When they send in the National Guard, we'll take chainsaws to the telephone polls to halt their progress— and they'll throw down their guns when they see their nieces and nephews on the other side of the barricades. That night, we'll drag all the furniture out of the offices and department stores to build great bonfires in the intersections; we'll sit around them, passing food and drink and telling the unbelievable stories of how we arrived there.
The next morning we'll venture out one by one, then in pairs, to survey the remains —and perhaps after the initial shock it will appear to us as a great playground. We'll gaze at the carcasses of the dead machines in wonder that we lived in a society powered by things beyond our understanding; from that moment forward our understanding will be honed sharp by the challenges of building anew.
Some of us will still be angry, some will still be hurting; others will climb to the tops of the great wreckage heaps to look out into the sunrise, trying to see beyond it into the future, and sit there in silence for a long, long time. We'll trace each others scars with our fingers, squeeze our hands together and shake our heads; perhaps someone will sing softly.
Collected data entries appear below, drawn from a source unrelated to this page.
(* ===== verification/Flashmem.v ===== *)
(** * Flash memory access ([Sming/system/flashmem.c])

    The framework's byte-granular view of the SPI flash.  The SDK calls
    [spi_flash_read], [spi_flash_write] and [spi_flash_erase_sector] are not
    part of the repository's sources: they are the operations of the class
    [SpiFlash], and what the code relies on is the class [SpiFlashLaws].  RAM
    pointers are addresses ([Z]) together with the bytes they point at, because
    the code branches on the alignment of the address. *)

From S2P Require Import Prelude.

(** ** The SDK interface *)

Definition SPI_FLASH_RESULT_OK : Z := 0.
Definition SPI_FLASH_SEC_SIZE : Z := 4096.

(** Result codes are the SDK's [SpiFlashOpResult]; [spi_flash_read] also yields
    the bytes it stored in the caller's buffer. *)
Class SpiFlash (F : Type) := {
  spi_flash_read : Z -> Z -> M F (Z * list Z);
  spi_flash_write : Z -> list Z -> M F Z;
  spi_flash_erase_sector : Z -> M F Z
}.

(** [x] is a multiple of the 4-byte flash word. *)
Definition word_aligned (x : Z) : Prop := x mod 4 = 0.

(** What flashmem.c relies on: the SDK moves whole aligned words.  [flash_byte]
    is the content of the chip, [accepts f a n] says that the chip completes
    accesses to the range [a, a+n), and [program old new] is the value a cell
    that held [old] has after [new] is written to it ([Z.land] on a NOR chip);
    writing a cell's own value back changes nothing, and an erased cell takes
    any value. *)
Class SpiFlashLaws (F : Type) `{SpiFlash F} := {
  flash_byte : F -> Z -> Z;
  accepts : F -> Z -> Z -> Prop;
  program : Z -> Z -> Z;
  program_same : forall b, program b b = b;
  program_erased : forall b, is_byte b -> program 255 b = b;
  accepts_sub : forall f a n a' n',
    accepts f a n -> a <= a' -> 0 <= n' -> a' + n' <= a + n -> accepts f a' n';
  spi_flash_read_law : forall f a n,
    word_aligned a -> word_aligned n -> 0 <= n -> accepts f a n ->
    wp (spi_flash_read a n)
       (fun '(r, bytes) f' =>
          r = SPI_FLASH_RESULT_OK /\ bytes = flash_byte f <$> seqZ a n /\
          (forall x, flash_byte f' x = flash_byte f x) /\
          (forall x m, accepts f x m -> accepts f' x m)) f;
  spi_flash_write_law : forall f a data,
    word_aligned a -> word_aligned (zlen data) -> accepts f a (zlen data) ->
    wp (spi_flash_write a data)
       (fun r f' =>
          r = SPI_FLASH_RESULT_OK /\
          (forall x, flash_byte f' x =
             if (a <=? x) && (x <? a + zlen data)
             then program (flash_byte f x) (getb data (x - a)) else flash_byte f x) /\
          (forall x m, accepts f x m -> accepts f' x m)) f;
  spi_flash_erase_law : forall f s,
    0 <= s -> accepts f (s * SPI_FLASH_SEC_SIZE) SPI_FLASH_SEC_SIZE ->
    wp (spi_flash_erase_sector s)
       (fun r f' =>
          r = SPI_FLASH_RESULT_OK /\
          (forall x, flash_byte f' x =
             if x / SPI_FLASH_SEC_SIZE =? s then 255 else flash_byte f x) /\
          (forall x m, accepts f x m -> accepts f' x m)) f
}.
(** ** Properties *)



(** C36. Decoding inverts encoding: what the encoder makes of any byte string, in
    any blocks and with any line length, decodes to that string, where [char]
    is signed.  Where it is unsigned, as on the ESP8266, this holds for texts
    without padding and line breaks, a multiple of three bytes in lines of
    unlimited length.  The decoder needs one cell more than the result. *)
Theorem base64_roundtrip (char_signed : bool) (chars_per_line : Z) (chunks : list (list Z)) (code_buf buf : list Z) :
  0 <= chars_per_line -> Forall is_byte (concat chunks) -> zlen (concat chunks) < 2 ^ 31 - 1 ->
  zlen (b64 (chars_per_line / 4) 0 (concat chunks)) <= zlen code_buf -> zlen (concat chunks) < zlen buf ->
  char_signed = true \/ (chars_per_line < 4 /\ zlen (concat chunks) mod 3 = 0) ->
  exists n code_buf' st buf',
    encode_chunks char_signed chunks 0 (base64_init_encodestate chars_per_line) code_buf = Some (n, code_buf') /\
    base64_decode_block char_signed (take (Z.to_nat n) code_buf') 0 base64_init_decodestate buf =
      Some ((zlen (concat chunks), st), buf') /\
    take (length (concat chunks)) buf' = concat chunks.
Proof.
  intros Hc Hp Hmax Hcode Hl Hsg. set (plain := concat chunks) in *. pose proof (zlen_nonneg plain).
  eexists _, _. rewrite encode_chunks_b64 by done. fold plain. unfold zlen at 1. rewrite Nat2Z.id, take_app_length.
  unfold base64_decode_block, bind. rewrite store_run by lia.
  destruct (decode_b64 char_signed (chars_per_line / 4) plain 0 0
              (setb buf 0 (u8 (plainchar base64_init_decodestate)))) as (st & buf' & E & Et);
    [done|done|rewrite zlen_setb; lia| |].
  { destruct Hsg as [Hsg|[H4 H3]]; [by left|right]. rewrite Z.div_small by lia. split; [done|]. split; [done|].
    exists (length plain / 3)%nat. unfold zlen in H3. rewrite <- (Nat2Z.inj_mod _ 3) in H3. pose proof (Nat.div_mod_eq (length plain) 3). lia. }
  cbn [dstep base64_init_decodestate]. rewrite E. exists st, buf'. unfold ret.
  split; [done|]. split; [do 3 f_equal; lia|]. change (Z.to_nat 0) with 0%nat in Et. rewrite take_0 in Et.
  by replace (length plain) with (Z.to_nat (0 + zlen plain)) by (unfold zlen; lia).
Qed.

Lemma base64_roundtrip_witness :
  exists n code_buf' st buf',
    encode_chunks false [[0; 255]; [128; 65; 7; 9]] 0 (base64_init_encodestate 0) (replicate 8 0) = Some (n, code_buf') /\
    base64_decode_block false (take (Z.to_nat n) code_buf') 0 base64_init_decodestate (replicate 7 0) = Some ((6, st), buf') /\
    take 6 buf' = [0; 255; 128; 65; 7; 9].
Proof.
  apply (base64_roundtrip false 0 [[0; 255]; [128; 65; 7; 9]] (replicate 8 0) (replicate 7 0)); [done| |done|done|done|by right].
  repeat (constructor; [split; lia|]). constructor.
Defined.

(** The decoder is resumable: decoding a text in two calls, the second one
    continuing where the first one stopped with the saved state, leaves the
    same bytes, the same total length and the same state as decoding it in one
    call, wherever the text is cut and for either signedness of [char]. *)
Theorem base64_decode_resumes (char_signed : bool) (c1 c2 : list Z) (st st1 : base64_decodestate)
    (buf buf1 : list Z) (n1 : Z) :
  Forall is_byte buf ->
  base64_decode_block char_signed c1 0 st buf = Some ((n1, st1), buf1) ->
  base64_decode_block char_signed (c1 ++ c2) 0 st buf =
    (let! (n2, st2) := base64_decode_block char_signed c2 n1 st1 in ret (n1 + n2, st2)) buf1.
Proof.
  intros Hb H. unfold base64_decode_block in *. unfold bind in *.
  destruct (store 0 (plainchar st) buf) as [[[] b0]|] eqn:Es; [|done].
  assert (Forall is_byte b0) as Hb0 by eauto using store_bytes.
  destruct (decode_loop char_signed c1 (dstep st) 0 b0) as [[[p s] b]|] eqn:Ed; [|done].
  unfold ret in H. injection H as <- <- <-. rewrite Z.sub_0_r.
  rewrite (decode_loop_app _ _ _ _ _ _ _ _ _ Ed).
  destruct (decode_loop_saved _ _ _ _ _ _ _ _ Ed) as [Hp Hs].
  assert (Forall is_byte b) as Hb' by eauto using decode_loop_bytes.
  rewrite store_run, Hs, u8_chr, setb_getb_id by
    (done || (eapply Forall_lookup_1; [exact Hb'|apply getb_lookup; unfold zlen in *; lia])).
  destruct (decode_loop char_signed c2 (dstep s) p b) as [[[p2 s2] b2]|]; [|done].
  unfold ret. do 3 f_equal. lia.
Qed.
We'll stand outside looted supermarkets, pitching soda cans and hitting them with axe handles to see them explode in the air, spinning like pinwheels. We'll dress the lampposts in satin curtains, paint our own names on the street signs, throw Christmas ornaments at each other like snowballs. We'll string extension cords around the old monuments to pull them down like the Communards did in Paris; we'll empty the TV dinners from our freezers and throw them off rooftops as we eat fresh apples from new trees. This is what it will take to rediscover that we are the masters of things and not they of us. Wearing bridal gowns and fireman's jackets, leaving a swath of shatter dinner crystal in our wake, we'll cut a path to the gates of heaven so wide no one can ever shut them again.
We'll tattoo our faces to celebrate that there are no more borders to cross, that we can meet our oppressors in open war instead of having to smuggle ourselves through their checkpoints. Police stations will be evicted wherever they appear, officers will walk the streets in fear of being picked up and taken to squats, and the next time terrorists fly airplanes into office buildings, no one will be working in them.
The earth will give birth to stars that humble the heavens, and we'll have hospitals without sick people where today we have sick people without hospitals. Blacksmiths will once again swing their heavy hammers through the air, forging crowns great enough to fit on all heads at once. Driving through the wilderness across overgrown freeways on our species' last tank of gas, we'll see fireworks shooting up into the night sky on the horizon—a flare saying "don't rescue me!"
A decade to track down technicians to disable warheads and deactivate nuclear power plants; a generation to replace grocery stores with gardens and couch syrup with licorice root; a century for dairy cows and toy poodles to go feral; five hundred years to melt down cannons into wine goblets, water pipes, and sleigh bells; a millennium for the dandelions growing out of the sidewalk to become redwoods.
Or else none of this will happen, but we will have the adventure of our lives; and if we meet again, we will build another castle in the sky.